Conclusions: These results highlight that network and clustering analyses can objectively and effectively find the key symptoms and relationships among symptoms. Identification of the symptom distribution and symptom clusters of insomnia further provide valuable guidance for clinical diagnosis and treatment.

JMIR Med Inform 2020;8(4):e16749




Insomnia is a subjective complaint of a sleep disorder in which the patient has difficulty falling asleep or remaining asleep as long as desired. Insomniacs usually have low energy, less concentrating power, reduced appetite, and mood swings, leading to low performance throughout the day at work [1]. Approximately 16% of the population is reported to suffer from insomnia [2]. Clinical research has shown that traditional Chinese medicine (TCM) can be successfully applied in the treatment of insomnia [3,4]. However, the evaluation criteria of TCM diagnosis and treatment of insomnia remain unexplored. The most fundamental reason for this lack is that the clinical manifestations of insomnia are complicated and diverse; therefore, TCM physicians have difficulties in accurately extracting the core symptoms to carry out effective treatment according to clinical characteristic categories.

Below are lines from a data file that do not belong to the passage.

Definition synth_to_file (text voice : string) (idx : nat) : M string :=
  let text := normalize_text text in
  let tmp_mp3 := segment_path idx voice "mp3" in
  exec speech_to_file (SpeechCreate MODEL voice text tmp_mp3) tmp_mp3 in
  if String.eqb (Str.lower SAMPLE_EXT) "mp3" then ret tmp_mp3
  else
    let out_wav := segment_path idx voice "wav" in
    exec _transcode_to_wav tmp_mp3 out_wav in
    ret out_wav.

Definition make_silence (seconds : PyFloat.t) (idx : nat) : M string :=
  exec _check_ffmpeg in
  let out := segment_path idx "silence" (Str.lower SAMPLE_EXT) in
  exec try_except
    (if String.eqb (Str.lower SAMPLE_EXT) "mp3"
     then run_ffmpeg (FfmpegSilence seconds Mp3Quality3 out) out
     else run_ffmpeg (FfmpegSilence seconds Pcm24kMono out) out)
    (fun _ => write_file out EmptyString) in
  ret out.

Definition newline : string := String (ascii_of_nat 10) EmptyString.

(** One line of the play-list per part, with the absolute path. *)
Definition manifest (dir : string) (parts : list string) : string :=
  String.concat EmptyString
    (List.map (fun p => "file '" +:+ dir +:+ "/" +:+ p +:+ "'" +:+ newline) parts).

Definition concat_files (parts : list string) (out : string) : M unit :=
  exec _check_ffmpeg in
  let list_file := out_path "concat.txt" in
  exec (fun w => write_file list_file (manifest (cwd w) parts) w) in
  let loudnorm := if LOUDNORM then Some TARGET_LUFS else None in
  let out_lower := Str.lower out in
  let codec :=
    if Str.endswith ".wav" out_lower then FinalPcm24kMono
    else if Str.endswith ".mp3" out_lower then FinalMp3_128k
    else FinalUnspecified in
  run_ffmpeg (FfmpegConcat list_file loudnorm codec out) out.

(** ** MAIN (lines 131-178) *)

(** The body of the loop over the rows: [st] holds [parts] and [idx].
    The progress line printed for a dialogue row is not modelled. *)
Definition process_row (row : list string) (st : list string * nat)
  : M (list string * nat) :=
  let (parts, idx) := st in
  match row with
  | [] => ret st
  | [c] =>
      if Str.is_empty (Str.strip c) then ret st
      else
        let cell := Str.strip c in
        if Str.startswith "speaker" (Str.lower cell) then ret st
        else if Str.startswith "[PAUSE=" cell && Str.endswith "]" cell then
          let seconds := pause_seconds cell in
          perform p <- make_silence seconds idx in
          ret (parts ++ [p], S idx)
        else ret st
  | c0 :: c1 :: _ =>
      let speaker := Str.strip c0 in
      let text := Str.strip_quotes (Str.strip c1) in
      if Str.is_empty speaker && Str.is_empty text then ret st
      else
        perform voice <- lift (resolve_voice speaker) in
        perform audio_path <- synth_to_file text voice idx in
        perform p <- make_silence DEFAULT_INTERLINE_PAUSE (S idx) in
        ret ((parts ++ [audio_path]) ++ [p], S (S idx))
  end.

Fixpoint main_loop (rows : list (list string)) (st : list string * nat)
  : M (list string * nat) :=
  match rows with
  | [] => ret st
  | row :: rest => perform st' <- process_row row st in main_loop rest st'
  end.

(** [main]: the rows of the script, then the assembly of the parts. *)
Definition main (rows : list (list string)) (final_out : string) : M unit :=
  perform st <- main_loop rows ([], O) in
  concat_files (fst st) final_out.

End Pipeline.

(** ** Auxiliary notions for the normalizer *)

(** Text in which whitespace occurs only as single spaces; [after_space]
    tells whether the character before the text is a space. *)
Fixpoint single_spaced (after_space : bool) (s : string) : bool :=
  match s with
  | EmptyString => true
  | String c s' =>
      if Char.isspace c
      then Ascii.eqb c " " && negb after_space && single_spaced true s'
      else single_spaced false s'
  end.

(** The same, and the text does not end with a space. *)
Fixpoint tidy_go (after_space : bool) (s : string) : bool :=
  match s with
  | EmptyString => negb after_space
  | String c s' =>
      if Char.isspace c
      then Ascii.eqb c " " && negb after_space && tidy_go true s'
      else tidy_go false s'
  end.

(** Tidy text: words separated by single spaces, no space at either end. *)
Definition tidy (s : string) : bool :=
  Str.is_empty s || tidy_go true s.

(** The pattern that spells a literal between two word boundaries. *)
Fixpoint lits (l : string) : Re.pattern :=
  match l with
  | EmptyString => []
  | String c l' => Re.Lit c :: lits l'
  end.

Fixpoint last_opt (l : string) (prev : option ascii) : option ascii :=
  match l with
  | EmptyString => prev
  | String c l' => last_opt l' (Some c)
  end.

(** The substitution of the one configured alias, started in the middle of
    a text whose previous character is [prev]. *)
Definition allie (prev : option ascii) (s : string) : string :=
  Re.sub_go (Re.Boundary :: lits "A.L.I.E." ++ [Re.Boundary]) "Allie" prev O s.

(** The alias matches at the head of [s]. *)
Definition alias_here (prev : option ascii) (s : string) : bool :=
  Str.startswith "A.L.I.E." s
  && negb (Re.isword_opt prev)
  && Re.isword_opt (Re.head (Str.drop 8 s)).

(** The specification's reading of the second step, for the one alias of
    the table: scanning from the left, every occurrence of the abbreviation
    that stands between two word boundaries is replaced by its phonetic
    spelling and the scan resumes behind the occurrence; every other
    character is kept as it is. The abbreviation starts with a letter and
    ends with a dot, so the boundaries ask for no word character before it
    and for a word character after it. *)
Module AliasSpec.

Fixpoint respell_go (fuel : nat) (prev : option ascii) (s : string) : string :=
  match fuel, s with
  | S fuel', String c s' =>
      if alias_here prev s
      then "Allie" +:+ respell_go fuel' (Some "."%char) (Str.drop 8 s)
      else String c (respell_go fuel' (Some c) s')
  | _, _ => s
  end.

Definition respell (s : string) : string :=
  respell_go (String.length s) None s.

End AliasSpec.

(** A literal without the capital letter A. *)
Fixpoint no_capital_a (l : string) : bool :=
  match l with
  | EmptyString => true
  | String c l' => negb (Ascii.eqb "A" c) && no_capital_a l'
  end.

(** The words of a list, each preceded by a space. *)
Fixpoint spaced (ws : list string) : string :=
  match ws with
  | [] => EmptyString
  | w :: ws' => String " " (w +:+ spaced ws')
  end.

(** ** Auxiliary notions for the statements about the pipeline *)

Definition value_of {A : Type} (o : outcome A) : option A :=
  match o with
  | Return a _ => Some a
  | Raise _ _ => None
  end.

(** The command that generates the silence of segment [idx]. *)
Definition silence_call (seconds : PyFloat.t) (idx : nat) : call :=
  FfmpegSilence seconds Pcm24kMono (segment_path idx "silence" "wav").

(** The world after the silence of segment [idx] was generated, or replaced
    by an empty file because the command failed. *)
Definition after_silence (ext : oracle) (seconds : PyFloat.t) (idx : nat)
           (w : world) : world :=
  put_file (segment_path idx "silence" "wav")
           (default EmptyString (ffmpeg_answer ext w (silence_call seconds idx)))
           (add_call (silence_call seconds idx) w).

(** The request that synthesizes segment [idx], and the command that
    transcodes its answer. *)
Definition speech_call (text voice : string) (idx : nat) : call :=
  SpeechCreate MODEL voice (normalize_text text) (segment_path idx voice "mp3").

Definition transcode_call (voice : string) (idx : nat) : call :=
  FfmpegTranscode (segment_path idx voice "mp3") (segment_path idx voice "wav").

(** Collaborators that answer every request of the given kind. *)
Definition speech_works (ext : oracle) : Prop :=
  forall w c, speech_answer ext w c <> None.

Definition transcode_works (ext : oracle) : Prop :=
  forall w src dst, ffmpeg_answer ext w (FfmpegTranscode src dst) <> None.

(** The file names of consecutive segments, from index [idx] on, given the
    role (a voice, or silence) of each. *)
Fixpoint segment_paths (idx : nat) (roles : list string) : list string :=
  match roles with
  | [] => []
  | role :: rest => segment_path idx role "wav" :: segment_paths (S idx) rest
  end.

Fixpoint all_digits (s : string) : bool :=
  match s with
  | EmptyString => true
  | String c s' => Char.isdigit c && all_digits s'
  end.

(** A cell that holds two double quotes and nothing else. *)
Definition two_quotes : string :=
  String Char.dquote (String Char.dquote EmptyString).

(** A pause cell whose number stands between the separators US and FS:
    whitespace for [str.strip], not for [float]. *)
Definition separated_pause_cell : string :=
  "[PAUSE=" +:+ String (ascii_of_nat 31) ("2" +:+ String (ascii_of_nat 28) "]").

(** A cell whose text stands between double quotes and spaces. *)
Definition quoted_cell : string :=
  " " +:+ String Char.dquote ("Hi, you" +:+ String Char.dquote " ").

(** The number a string of decimal digits spells, leading zeros allowed. *)
Definition index_value (s : string) : option nat :=
  option_map Nat.of_uint (NilEmpty.uint_of_string s).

Machine learning, a subset of artificial intelligence and a data-oriented approach, has attracted substantial attention from various domains [5,6]. Researchers have already proposed a huge number of algorithms and models referring to machine learning to discover the hidden relationships between entities from different research fields [7,8]. TCM datasets have characteristics of “big data,” particularly with respect to the complex relationships among diseases, syndromes, symptoms, prescriptions, herbs, diagnosis, and treatment [9]. As the key clinical manifestations of patients, symptoms play a significant role in clinical diagnosis and treatment, which evidently have their underlying TCM mechanisms. There are frequently multiple interrelated symptoms under the same subgroup. A symptom network reflects the macroscopic law of the dynamic process of complex symptoms under the influence of certain driving forces. In recent decades, several researchers have applied various machine-learning approaches to discover the potential regulations for treating insomnia. Ahuja et al [10] applied 15 machine-learning algorithms and took 14 leading factors into consideration for predicting insomnia. The results of this analysis showed that insomnia primarily depends on vision problems, mobility problems, and sleep disorder. Park et al [11] developed 3 prediction models for sleep quality using machine-learning techniques to uncover the relationships between sleep quality and sleep-related factors. The results suggested that morning activity, and exposure to total and outside light during daytime are important contributors to sleep quality. Based on the Bayesian belief network model, Seixas et al [12] assessed the sleep duration and physical activity profiles that provided the lowest diabetes prevalence among black and white subjects. Hu et al [13,14] discovered the core symptoms and symptom distribution rule of insomnia using a network analysis method. Li et al [15] explored suitable preprocessing methods for analysis of TCM clinical data based on a prospective study on patients with insomnia treated according to syndrome differentiation. Weng et al [16] determined the frequency of each herb and association rules among the herbs for insomnia using data mining methods.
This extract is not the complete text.